Palace Index Curator
Overview
The web-research hooks auto-capture every WebFetch and WebSearch into
hooks/memory-palace-index.yaml, storing each as a markdown file and an
index entry. Captures land at the defaults routing_type: pending,
maturity: seedling, importance_score: 50, and nothing advances them.
Left alone, the index becomes a write-only graveyard: the majority of
entries are never incorporated, analyzed, or surfaced.
This skill drains that backlog and keeps it drained. It wires the
capture index to the corpus tooling the plugin already ships
(decay_model, keyword_index, marginal_value) through three
commands: a read-only report, a dry-run-first promotion engine, and a
SessionStart surfacing hook.
When to Use
- The capture backlog has grown and most entries are still
pending. - You want a corpus health report (inert ratio, orphans, topic clusters).
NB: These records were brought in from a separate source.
(** X15. The fetch layers of the two clients return the same result for
    every run of a command, except for a failure whose message (the stderr,
    or the text of the exception when the stderr is empty) has the substring
    [access denied], in these lower-case letters: for it the remote client
    returns the fixed permission message and the wrapper the message as it
    is. *)
Theorem X15_fetch_layers_agree (V : Type) (json_loads : string -> option V)
    (run : Process) (parse_json : bool) :
  (_run_peer_command json_loads run parse_json
   = wrapper_run_peer_command json_loads run parse_json
   \/
   exists stderr message before after,
     run = CalledProcessError stderr message /\
     str_or stderr message = (before ++ "access denied" ++ after)%string /\
     _run_peer_command json_loads run parse_json
     = Failure "ACCESS DENIED: User does not have permission." /\
     wrapper_run_peer_command json_loads run parse_json
     = Failure (str_or stderr message)) /\
  (forall stderr message before after,
     run = CalledProcessError stderr message ->
     str_or stderr message = (before ++ "access denied" ++ after)%string ->
     _run_peer_command json_loads run parse_json
     = Failure "ACCESS DENIED: User does not have permission.") /\
  success (_run_peer_command json_loads run parse_json)
  = success (wrapper_run_peer_command json_loads run parse_json).
Proof.
  destruct run as [stdout stderr|stderr message];
    cbn [_run_peer_command wrapper_run_peer_command].
  - split; [now left|]. split; [discriminate|reflexivity].
  - destruct (contains "access denied" (str_or stderr message)) eqn:Ec.
    + split; [|split; reflexivity].
      right. apply contains_spec in Ec as (before & after & H).
      exists stderr, message, before, after. auto.
    + split; [now left|]. split; [|reflexivity].
      intros stderr' message' before after [= <- <-] H.
      assert (contains "access denied" (str_or stderr message) = true)
        by (apply contains_spec; eauto).
      congruence.
Qed.

Section WrapperProperties.

Variable V : Type.
Variable loads_item : string -> option V.
Variable loads_list : string -> option (list V).

Lemma wrapper_success (W : Type) (loads : string -> option W) (run : Process) :
  success (wrapper_run_peer_command loads run true) = true ->
  exists stdout stderr,
    run = Completed stdout stderr /\
    wrapper_run_peer_command loads run true
    = match stdout with
      | EmptyString => Output stdout stderr
      | _ => match loads stdout with
             | Some v => Parsed v
             | None => RawData stdout
             end
      end.
Proof.
  destruct run as [stdout stderr|stderr message]; [|discriminate].
  intros _. exists stdout, stderr. split; [reflexivity|]. now destruct stdout.
Qed.

(** X16. The three queries of the wrapper client read [result["data"]] by
    subscript: each of them raises [KeyError] exactly when the command
    succeeds and prints nothing, the run for which [query_chaincode] of the
    other client, which reads the key with [get], answers [None]. *)
Theorem X16_wrapper_queries_raise_on_empty_stdout (run : Process) :
  (read_evidence loads_item run = Raise KeyError
   <-> exists stderr, run = Completed EmptyString stderr) /\
  (get_all_evidence loads_list run = Raise KeyError
   <-> exists stderr, run = Completed EmptyString stderr) /\
  (get_evidence_history loads_list run = Raise KeyError
   <-> exists stderr, run = Completed EmptyString stderr) /\
  (forall stderr,
     run = Completed EmptyString stderr ->
     success (wrapper_run_peer_command loads_item run true) = true /\
     query_chaincode loads_item run = NoAnswer).
Proof.
  assert (Hsome : forall c stdout stderr,
            read_evidence loads_item (Completed (String c stdout) stderr) <> Raise KeyError /\
            get_all_evidence loads_list (Completed (String c stdout) stderr)
            <> Raise KeyError /\
            get_evidence_history loads_list (Completed (String c stdout) stderr)
            <> Raise KeyError).
  { intros c stdout stderr.
    unfold read_evidence, get_all_evidence, get_evidence_history.
    cbn [wrapper_run_peer_command truthy andb].
    destruct (loads_item (String c stdout)), (loads_list (String c stdout));
      cbn; repeat split; discriminate. }
  destruct run as [stdout stderr|stderr message].
  - destruct stdout as [|c stdout].
    + repeat split; eauto.
    + destruct (Hsome c stdout stderr) as (H1 & H2 & H3).
      split; [|split; [|split]];
        try (split; [intros H; contradiction|intros (e & H); discriminate]).
      intros e H. discriminate.
  - split; [|split; [|split]];
      try (split; [discriminate|intros (e & H); discriminate]).
    intros e H. discriminate.
Qed.

(** X17. [get_evidence_history] of the wrapper never returns the raw text:
    what it returns is the decoded history, or the empty list, which also
    stands for a failed command and for a stdout that is not JSON.
    [read_evidence] and [get_all_evidence] return that raw text as their
    value; for a failed command they return [None] and the empty list. *)
Theorem X17_wrapper_query_answers (run : Process) :
  (forall history,
     get_evidence_history loads_list run = Ok history ->
     history = [] \/
     exists stdout stderr, run = Completed stdout stderr /\ stdout <> EmptyString /\
                           loads_list stdout = Some history) /\
  (forall stdout stderr,
     run = Completed stdout stderr -> stdout <> EmptyString ->
     (loads_list stdout = None ->
      get_evidence_history loads_list run = Ok [] /\
      get_all_evidence loads_list run = Ok (Text stdout)) /\
     (loads_item stdout = None -> read_evidence loads_item run = Ok (Text stdout)) /\
     (forall l, loads_list stdout = Some l ->
                get_evidence_history loads_list run = Ok l /\
                get_all_evidence loads_list run = Ok (Value l)) /\
     (forall v, loads_item stdout = Some v -> read_evidence loads_item run = Ok (Value v))) /\
  (forall stderr message,
     run = CalledProcessError stderr message ->
     get_evidence_history loads_list run = Ok [] /\
     get_all_evidence loads_list run = Ok (Value []) /\
     read_evidence loads_item run = Ok NoAnswer).
Proof.
  split; [|split].
  - intros history. destruct run as [stdout stderr|stderr message].
    + destruct stdout as [|c stdout]; [discriminate|].
      unfold get_evidence_history. cbn [wrapper_run_peer_command truthy andb].
      destruct (loads_list (String c stdout)) as [l|] eqn:El; cbn.
      * intros [= <-]. right. exists (String c stdout), stderr.
        repeat split; congruence.
      * intros [= <-]. now left.
    + intros [= <-]. now left.
  - intros stdout stderr -> Hne. destruct stdout as [|c stdout]; [congruence|].
    unfold get_evidence_history, get_all_evidence, read_evidence.
    cbn [wrapper_run_peer_command truthy andb].
    split; [|split; [|split]].
    + intros ->. split; reflexivity.
    + intros ->. reflexivity.
    + intros l ->. split; [reflexivity|]. now destruct l.
    + intros v ->. reflexivity.
  - intros stderr message ->. repeat split.
Qed.

End WrapperProperties.

(* ===================================================================== *)
(** * Further properties: the directories and the numbered menus *)
(* ===================================================================== *)

Lemma insort_perm (x : string) (l : list string) : Permutation (x :: l) (insort x l).
Proof.
  induction l as [|y l IH]; simpl; [reflexivity|].
  destruct (String.ltb y x); [|reflexivity].
  rewrite perm_swap. now constructor.
Qed.

Lemma py_sorted_perm (l : list string) : Permutation l (py_sorted l).
Proof.
  induction l as [|x l IH]; simpl; [reflexivity|].
  rewrite <- insort_perm. now constructor.
Qed.

Lemma insort_sorted (x : string) (l : list string) :
  StronglySorted (fun a b => String.ltb b a = false) l ->
  StronglySorted (fun a b => String.ltb b a = false) (insort x l).
Proof.
  induction 1 as [|y l Hs IH Hy]; simpl; [repeat constructor|].
  destruct (String.ltb y x) eqn:E.
  - constructor; [exact IH|].
    apply (Forall_perm _ _ _ (insort_perm x l)). constructor; [|exact Hy].
    now apply string_ltb_asym.
  - constructor; [now constructor|]. constructor; [exact E|].
    rewrite Forall_forall in *. intros z Hz.
    exact (string_ltb_false_trans _ _ _ E (Hy z Hz)).
Qed.

Lemma py_sorted_sorted (l : list string) :
  StronglySorted (fun a b => String.ltb b a = false) (py_sorted l).
Proof.
  induction l as [|x l IH]; simpl; [constructor|]. now apply insort_sorted.
Qed.

(** X18. The users offered for an organisation are the names of the
    directories of its [users] directory, each cut before its first [@], in
    lexical order, every directory counted once; files are left out, and a
    missing [users] directory gives no user. *)
Theorem X18_users_are_listed_in_order (users_path : Listing) :
  let users := get_available_users users_path in
  StronglySorted (fun a b => String.ltb b a = false) users /\
  Forall (fun user => occurs "@" user = false) users /\
  match users_path with
  | None => users = []
  | Some items =>
      Permutation
        (map (fun item => split_head "@" (fst item)) (filter (fun item => snd item) items))
        users
  end.
Proof.
  destruct users_path as [items|]; cbn [get_available_users]; cbv zeta.
  - split; [apply py_sorted_sorted|]. split; [|apply py_sorted_perm].
    apply (Forall_perm _ _ _ (py_sorted_perm _)).
    apply Forall_forall. intros user Hu. apply in_map_iff in Hu as (item & <- & _).
    apply occurs_split_head_sep.
  - repeat constructor.
Qed.
Definition names_table (link : string) : bool :=
  (Py.contains "infotable" (Py.lower link)
   || Py.contains "information" (Py.lower link))%bool.

(** The double quote, and the literal head of the pattern. *)
Definition quote : string := String (ascii_of_nat 34) EmptyString.

Definition href_open : string := "href=" ++ quote.

(** [re.findall] with the pattern of the script and [re.IGNORECASE], from
    left to right: at a position that reads [href=] and a quote, whatever
    case, the text up to the next quote is a match when it ends in [.xml],
    whatever case, and the search goes on after that quote; anywhere else
    it goes on one character further.  [skip] counts the characters of a
    match still to be passed. *)
Fixpoint findall_href_xml_from (skip : nat) (s : string) : list string :=
  match s with
  | EmptyString => []
  | String _ r =>
      match skip with
      | S k => findall_href_xml_from k r
      | O =>
          if Py.startswith href_open (Py.lower (Py.take 6 s)) then
            let body := Py.drop 6 s in
            match Py.find quote body with
            | Some q =>
                let target := Py.take q body in
                if Py.endswith ".xml" (Py.lower target)
                then target :: findall_href_xml_from (6 + q) r
                else findall_href_xml_from 0 r
            | None => findall_href_xml_from 0 r
            end
          else findall_href_xml_from 0 r
      end
  end.

Definition findall_href_xml (html : string) : list string :=
  findall_href_xml_from 0 html.

(** Method 2, the whole [try] block. *)
Definition index_html_method (cik accession_raw accession_formatted : string)
  : M trace (option string) :=
  try_except
    (body <- fetch_url
               (index_html_url cik accession_raw accession_formatted)
               default_max_retries ;;
     let html := decode_utf8_ignore E body in
     let base_url := base_url_of cik accession_raw in
     let links := findall_href_xml html in
     match List.find names_table links with
     | Some link => ret (Some (link_target base_url link))
     | None =>
         if Py.contains "INFORMATION TABLE" (Py.upper html) then
           match List.find (fun link => is_other_xml (Py.lower link)) links with
           | Some link => ret (Some (link_target base_url link))
           | None => ret None
           end
         else ret None
     end)
    (fun _ => ret None).

Definition common_names : list string :=
  [ "form13fInfoTable.xml";
    "infotable.xml";
    "InfoTable.xml";
    "INFOTABLE.XML";
    "information_table.xml";
    "xslForm13F_X02.xml" ].

(** Method 3: the [for name in common_names] loop. *)
Fixpoint probe_names (base_url : string) (names : list string)
  : M trace string :=
  match names with
  | [] => ret EmptyString
  | name :: rest =>
      let test_url := base_url ++ name in
      try_except
        (fetch_url test_url default_max_retries ;;; ret test_url)
        (fun _ => probe_names base_url rest)
  end.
- You want stored research surfaced automatically during sessions.
When NOT to Use
- Ingesting a single new resource: use
knowledge-intake. - Searching stored knowledge ad hoc: use
knowledge-locator. - Tending a digital garden file: use
digital-garden-cultivator.
Workflow
1. Analyze (read-only)
uv run python scripts/memory_palace_cli.py index report
Reports total entries, the inert ratio, orphaned captures (entries whose backing file is gone), the largest topic clusters by domain, and the top promotion candidates. Writes nothing.
2. Incorporate (dry-run, then apply)
# Dry run: prints promote/archive proposals, writes nothing.
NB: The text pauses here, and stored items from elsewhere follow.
(** * CircumSolarSystem: the per-frame simulation core

    A shallow embedding of the frame loop of [index.js], of the exhaust
    particle system of [src/getShipExhaust.js] and of the sun eruption
    particle system of [src/createSolarSystem.js], with the properties of
    the specification stated over it.

    Number model.  A JavaScript number is read as a real number: the
    arithmetic of the source ([+], [*], [/], [Math.min], [Math.max],
    [Math.ceil], [Math.sin], [Math.cos], [Math.acos], [Math.sqrt]) is the
    exact arithmetic of [R].  Rounding to binary64 (and to binary32 when a
    value is stored in a [Float32Array]), [NaN] and the infinities are not
    modelled.

    Randomness.  [Math.random()] is an explicit sequence [random : nat -> R]
    of the values it returns, in call order; every function that draws
    takes the index of the next draw and returns the index after its last
    draw.

    THREE.js.  [Vector3] and the part of [Matrix4] the loop uses are given
    by their component formulas.  Quaternions are kept as the library calls
    that build them (type [Quaternion]): the loop only chooses which calls
    to make and with which arguments. *)

From Stdlib Require Import Reals Lra Lia List Bool String ZArith.
Import ListNotations.

Open Scope R_scope.

(** ** JavaScript numbers *)

(** [Math.ceil]. *)
Definition Math_ceil (x : R) : R := IZR (Zceil x).

(** [Math.min] and [Math.max] on two numbers. *)
Definition Math_min (x y : R) : R := Rmin x y.
Definition Math_max (x y : R) : R := Rmax x y.

(** The comparisons [<], [<=], [>=], [>] as booleans. *)
Definition Rltb (x y : R) : bool := if Rlt_dec x y then true else false.
Definition Rleb (x y : R) : bool := if Rle_dec x y then true else false.
Definition Rgeb (x y : R) : bool := Rleb y x.
Definition Rgtb (x y : R) : bool := Rltb y x.

(** ** THREE.Vector3 *)

Record Vector3 : Type := mkVector3 { vx : R; vy : R; vz : R }.

Definition Vector3_zero : Vector3 := mkVector3 0 0 0.

(** [v.length()]. *)
Definition length (v : Vector3) : R :=
  sqrt (vx v * vx v + vy v * vy v + vz v * vz v).

(** [v.negate()]. *)
Definition negate (v : Vector3) : Vector3 :=
  mkVector3 (- vx v) (- vy v) (- vz v).

(** [v.addScaledVector(d, s)]. *)
Definition addScaledVector (v d : Vector3) (s : R) : Vector3 :=
  mkVector3 (vx v + vx d * s) (vy v + vy d * s) (vz v + vz d * s).

(** [v.crossVectors(a, b)]. *)
Definition crossVectors (a b : Vector3) : Vector3 :=
  mkVector3 (vy a * vz b - vz a * vy b)
            (vz a * vx b - vx a * vz b)
            (vx a * vy b - vy a * vx b).

(** [v.divideScalar(s)], which multiplies by [1 / s]. *)
Definition divideScalar (v : Vector3) (s : R) : Vector3 :=
  mkVector3 (vx v * (1 / s)) (vy v * (1 / s)) (vz v * (1 / s)).

(** [v.normalize()], that is [v.divideScalar(v.length() || 1)]. *)
Definition normalize (v : Vector3) : Vector3 :=
  divideScalar v (if Req_dec_T (length v) 0 then 1 else length v).

(** [v.lerp(w, alpha)]. *)
Definition lerp (v w : Vector3) (alpha : R) : Vector3 :=
  mkVector3 (vx v + (vx w - vx v) * alpha)
            (vy v + (vy w - vy v) * alpha)
            (vz v + (vz w - vz v) * alpha).

(** ** Orbits of the bodies ([animate], index.js lines 401-485) *)

Module Orbit.

Inductive Body : Type :=
| Mercury | Venus | Earth | Moon | Mars
| Jupiter | Saturn | Uranus | Neptune | Pluto.

Definition AU_SCALE : R := 400.
Definition MERCURY_AU : R := 0.39.
Definition VENUS_AU : R := 0.72.
Definition EARTH_AU : R := 1.0.
Definition MARS_AU : R := 1.52.
Definition JUPITER_AU : R := 5.2.
Definition SATURN_AU : R := 9.54.
Definition URANUS_AU : R := 19.2.
Definition NEPTUNE_AU : R := 30.06.
Definition PLUTO_AU : R := 39.5.
Definition EARTH_RADIUS : R := 10.

(** The distance of a planet from the sun in astronomical units; the moon
    has none in the source, its orbit is given in earth radii. *)
Definition radiusAU (b : Body) : option R :=
  match b with
  | Mercury => Some MERCURY_AU
  | Venus => Some VENUS_AU
  | Earth => Some EARTH_AU
  | Moon => None
  | Mars => Some MARS_AU
  | Jupiter => Some JUPITER_AU
  | Saturn => Some SATURN_AU
  | Uranus => Some URANUS_AU
  | Neptune => Some NEPTUNE_AU
  | Pluto => Some PLUTO_AU
  end.

(** The factor of [Date.now()] in each [...OrbitAngle]. *)
Definition angularSpeedConst (b : Body) : R :=
  match b with
  | Mercury => 0.0002
  | Venus => 0.00015
  | Earth => 0.0001
  | Moon => 0.0005
  | Mars => 0.00008
  | Jupiter => 0.00004
  | Saturn => 0.00003
  | Uranus => 0.00002
  | Neptune => 0.000015
  | Pluto => 0.00001
  end.

(** [const xOrbitAngle = Date.now() * k], with [now] the value of
    [Date.now()]. *)
Definition orbitAngle (b : Body) (now : R) : R := now * angularSpeedConst b.

(** The value assigned to [xSystem.position.x]. *)
Definition orbitX (b : Body) (now : R) : R :=
  let a := orbitAngle b now in
  match b with
  | Mercury => cos a * AU_SCALE * MERCURY_AU * 5 / 15
  | Venus => cos a * AU_SCALE * VENUS_AU
  | Earth => cos a * AU_SCALE * EARTH_AU
  | Moon => cos a * EARTH_RADIUS * 2.5
  | Mars => cos a * AU_SCALE * MARS_AU
  | Jupiter => cos a * AU_SCALE * JUPITER_AU
  | Saturn => cos a * AU_SCALE * SATURN_AU
  | Uranus => cos a * AU_SCALE * URANUS_AU
  | Neptune => cos a * AU_SCALE * NEPTUNE_AU
  | Pluto => cos a * AU_SCALE * PLUTO_AU
  end.

(** The value assigned to [xSystem.position.z]. *)
Definition orbitZ (b : Body) (now : R) : R :=
  let a := orbitAngle b now in
  match b with
  | Mercury => sin a * AU_SCALE * MERCURY_AU * 5 / 15
  | Venus => sin a * AU_SCALE * VENUS_AU
  | Earth => sin a * AU_SCALE * EARTH_AU
  | Moon => sin a * EARTH_RADIUS * 2.5
  | Mars => sin a * AU_SCALE * MARS_AU
  | Jupiter => sin a * AU_SCALE * JUPITER_AU
  | Saturn => sin a * AU_SCALE * SATURN_AU
  | Uranus => sin a * AU_SCALE * URANUS_AU
  | Neptune => sin a * AU_SCALE * NEPTUNE_AU
  | Pluto => sin a * AU_SCALE * PLUTO_AU
  end.

(** One frame of a body's orbit: [position.x] and [position.z] are
    assigned, [position.y] is not written. *)
Definition animateOrbit (b : Body) (now : R) (position : Vector3) : Vector3 :=
  mkVector3 (orbitX b now) (vy position) (orbitZ b now).

(** The position each system is given when it is built
    ([createSolarSystem.js]: [xSystem.position.set(..., 0, 0)]), in the
    frame of its parent. *)
Definition initialPosition (b : Body) : Vector3 :=
  match b with
  | Mercury => mkVector3 (AU_SCALE * MERCURY_AU) 0 0
  | Venus => mkVector3 (AU_SCALE * VENUS_AU) 0 0
  | Earth => mkVector3 (AU_SCALE * EARTH_AU) 0 0
  | Moon => mkVector3 (EARTH_RADIUS * 2.5) 0 0
  | Mars => mkVector3 (AU_SCALE * MARS_AU) 0 0
  | Jupiter => mkVector3 (AU_SCALE * JUPITER_AU) 0 0
  | Saturn => mkVector3 (AU_SCALE * SATURN_AU) 0 0
  | Uranus => mkVector3 (AU_SCALE * URANUS_AU) 0 0
  | Neptune => mkVector3 (AU_SCALE * NEPTUNE_AU) 0 0
  | Pluto => mkVector3 (AU_SCALE * PLUTO_AU) 0 0
  end.

(** The position the specification gives for a body of AU distance [r]. *)
Definition specPosition (r auScale k t : R) : Vector3 :=
  mkVector3 (cos (t * k) * r * auScale) 0 (sin (t * k) * r * auScale).

End Orbit.

(** ** Exhaust particle system ([getShipExhaust.js]) *)

Module Exhaust.

(** [config]: [count] and the ranges [size], [lifetime], [speed] and
    [spread]; [color] only reaches the material. *)
Record Config : Type := mkConfig {
  count : nat;
  size_min : R;
  size_max : R;
  lifetime_min : R;
  lifetime_max : R;
  speed_min : R;
  speed_max : R;
  spread_x : R;
  spread_y : R;
  spread_z : R
}.

(** The defaults of [getShipExhaust]. *)
Definition defaultConfig : Config :=
  mkConfig 200 0.025 0.05 0.5 0.6 0.2 0.6 0.05 0.05 0.08.

(** The options [index.js] passes: the defaults with [count: 100]. *)
Definition indexConfig : Config :=
  mkConfig 100 0.025 0.05 0.5 0.6 0.2 0.6 0.05 0.05 0.08.

Record Color : Type := mkColor { red : R; green : R; blue : R }.

(** Slot [i] of the parallel arrays [positions], [velocities], [sizes],
    [colors], [lifetimes], [maxLifetimes] and [emitterIndices], which all
    have [config.count] slots and are read and written at [i] only while
    the loops visit [i].  [geometry.attributes.size.array] is the array
    [sizes] itself, so there is one [size] per slot. *)
Record Particle : Type := mkParticle {
  position : Vector3;
  velocity : Vector3;
  size : R;
  color : Color;
  lifetime : R;
  maxLifetime : R;
  emitterIndex : nat
}.

(** The closure state of one exhaust system. *)
Record State : Type := mkState {
  particles : list Particle;
  emitterPositions : Vector3 * Vector3;
  activeParticles : nat
}.

(** [emitterPositions[emitterIndex]], the index being 0 or 1. *)
Definition emitterPos (e : Vector3 * Vector3) (emitterIndex : nat) : Vector3 :=
  match emitterIndex with
  | O => fst e
  | S _ => snd e
  end.

(** Which branch of the loop body of [update] a slot went through:
    reset (lines 144-183), dead and left alone (the inner [if] failed), or
    moved and aged (lines 186-221).  The tag is bookkeeping of the model. *)
Inductive Branch : Type := Respawned | Waiting | Aged.

Definition Branch_eqb (a b : Branch) : bool :=
  match a, b with
  | Respawned, Respawned | Waiting, Waiting | Aged, Aged => true
  | _, _ => false
  end.

(** The size easing of lines 197-204, before the [Math.max(0, _)]. *)
Definition sizeMultiplier (lifeRatio : R) : R :=
  if Rltb lifeRatio 0.2 then lifeRatio * 5
  else 1 - ((lifeRatio - 0.2) * 1.25).

(** The colour easing of lines 211-218. *)
Definition fadeColor (lifeRatio : R) (c : Color) : Color :=
  if Rgtb lifeRatio 0.5 then
    let colorRatio := (lifeRatio - 0.5) * 2 in
    mkColor 0
            (Math_max 0 (1 - colorRatio * 0.8))
            (Math_max 0.2 (1 - colorRatio * 0.5))
  else c.

(** [particlesPerEmitter] (lines 126-128). *)
Definition particlesPerEmitter (shipVelocity : R) (isBoost : bool) : R :=
  if isBoost then Math_min 3 (Math_ceil (shipVelocity * 1))
  else Math_min 1 (Math_ceil (shipVelocity * 0.5)).

Section WithRandom.

(** The values [Math.random()] returns, in call order. *)
Variable random : nat -> R.
Variable config : Config.

(** The initialisation loop of lines 80-108, from slot [i] on, for [n]
    more slots. *)
Fixpoint initParticles (n i cursor : nat) : list Particle * nat :=
  match n with
  | O => ([], cursor)
  | S n' =>
      let velocity :=
        mkVector3 ((random cursor - 0.5) * spread_x config)
                  ((random (cursor + 1) - 0.5) * spread_y config)
                  (random (cursor + 2) * speed_max config + speed_min config) in
      let size :=
        random (cursor + 3) * (size_max config - size_min config)
        + size_min config in
      let lifetime :=
        random (cursor + 4) * (lifetime_max config - lifetime_min config)
        + lifetime_min config in
      let p := mkParticle Vector3_zero velocity size (mkColor 0 1 1) 0 lifetime
                 (if Rltb (INR i) (INR (count config) / 2) then 0%nat else 1%nat) in
      let (ps, cursor') := initParticles n' (S i) (cursor + 5) in
      (p :: ps, cursor')
  end.

(** [getShipExhaust(options)]: the state the closure starts in. *)
Definition getShipExhaust (cursor : nat) : State * nat :=
  let (ps, cursor') := initParticles (count config) 0 cursor in
  (mkState ps (Vector3_zero, Vector3_zero) 0, cursor').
uv run python scripts/memory_palace_cli.py index promote
# Apply: backs up the index under data/backups/, then persists.
uv run python scripts/memory_palace_cli.py index promote --apply
Each pending entry is classified into one action:
- promote: recent, authoritative, or clustered. Gets a real
importance score, a routing type, and maturity
seedling -> growing. - archive: orphaned or older than the archive horizon and never
revisited. Marked
archivedrather than promoted, following the principle that unused captures should drain, not accumulate. - hold: everything else stays
pendingwith no change.
Applying is idempotent: promoted and archived entries are no longer
pending, so a second run proposes nothing new. The dry-run diff is
always shown before --apply writes.
3. Surface (learn)
A SessionStart hook (hooks/index_surfacer.py) names the highest-value
promoted captures at the start of a session. It is disabled by default.
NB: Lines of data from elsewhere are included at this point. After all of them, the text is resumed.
(** ** The fiber stack *)

(** [getFiber] returns the topmost active fiber and leaves the state as it
    is. *)
Lemma getFiber_from_find st l :
  (∀ f, f ∈ l → is_Some (fibers st !! f)) →
  getFiber_from l st = Ret (List.find (is_active (fibers st)) l) st.
Proof.
  induction l as [|f l IH]; intros Hl; simpl; [done|].
  destruct (Hl f) as [fb Hfb]; [by left|].
  rewrite (bind_Ret _ _ _ _ _ (getFiberObj_Some _ _ _ Hfb)).
  unfold is_active at 1. rewrite Hfb.
  destruct (AsyncResourceFiber.active fb); [done|].
  apply IH. intros g Hg. apply Hl. by right.
Qed.

Lemma getFiber_topmost st :
  stack_allocated st →
  getFiber st = Ret (topmost_active (fibers st) (fiberStack st)) st.
Proof.
  intros Hst. unfold getFiber, bind, gets.
  apply getFiber_from_find. intros f Hf.
  apply (proj1 (Forall_forall _ _) Hst). by apply elem_of_reverse.
Qed.

Lemma getFiber_from_value l st top st' :
  getFiber_from l st = Ret top st' →
  st' = st ∧ top = List.find (is_active (fibers st)) l.
Proof.
  induction l as [|f l IH]; simpl; [by intros [= <- <-]|].
  cbv beta iota delta [bind getFiberObj gets deref ret]. unfold is_active at 1.
  destruct (fibers st !! f) as [fb|]; simpl; [|done].
  destruct (AsyncResourceFiber.active fb); [by intros [= <- <-]|done].
Qed.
Enable it in memory-palace-config.yaml:
feature_flags:
context_injection: true
The hook only speaks when promoted entries clear the importance floor, and it exits silently on any error so it can never block a session.
Design Notes
- Promotion uses only structural signals (recency, domain authority, cluster size). The decision logic is deterministic; no model call gates a transition.
- The decay half-lives (14/30/90 days) are tunable priors, not retention constants. Wixted & Ebbesen (1997) and Murre & Dros (2015) show forgetting follows a power law; FSRS (Ye, Su & Cao, 2022) validates exponential decay only with a learned per-item half-life. Calibrate against reopen logs if usage data accrues.
- Retrieval stays keyword-first (
cache_lookup/keyword_index); embeddings are not required at the current corpus scale. BM25 is the workhorse up to ~5000 documents; embeddings add value only for vocabulary-mismatch discovery. - Near-duplicate detection layers SHA-256 exact match (present via
content_hash) then MinHash with k-shingling for near-duplicates (Broder, 1997). SimHash is preferable only at tens of thousands of documents. - Importance formula:
relevance = w1 * centrality + w2 * decay(t) + w3 * usage. The plugin ships all three terms (graph_analyzerPageRank,decay_model,usage_tracker).
Exit Criteria
-
index reportruns and prints the inert ratio and orphan count for the live index. -
index promote(no flag) prints proposals and writes nothing (the index file is byte-identical afterward). -
index promote --applycreates a timestamped backup underdata/backups/before persisting, and a re-run proposes nothing. - With
context_injection: true, a SessionStart event surfaces the top promoted captures; with the flag off, it stays silent. - Failure modes (missing index, corrupt YAML, missing backing files) are handled without raising: report degrades, promote holds, hook exits silently.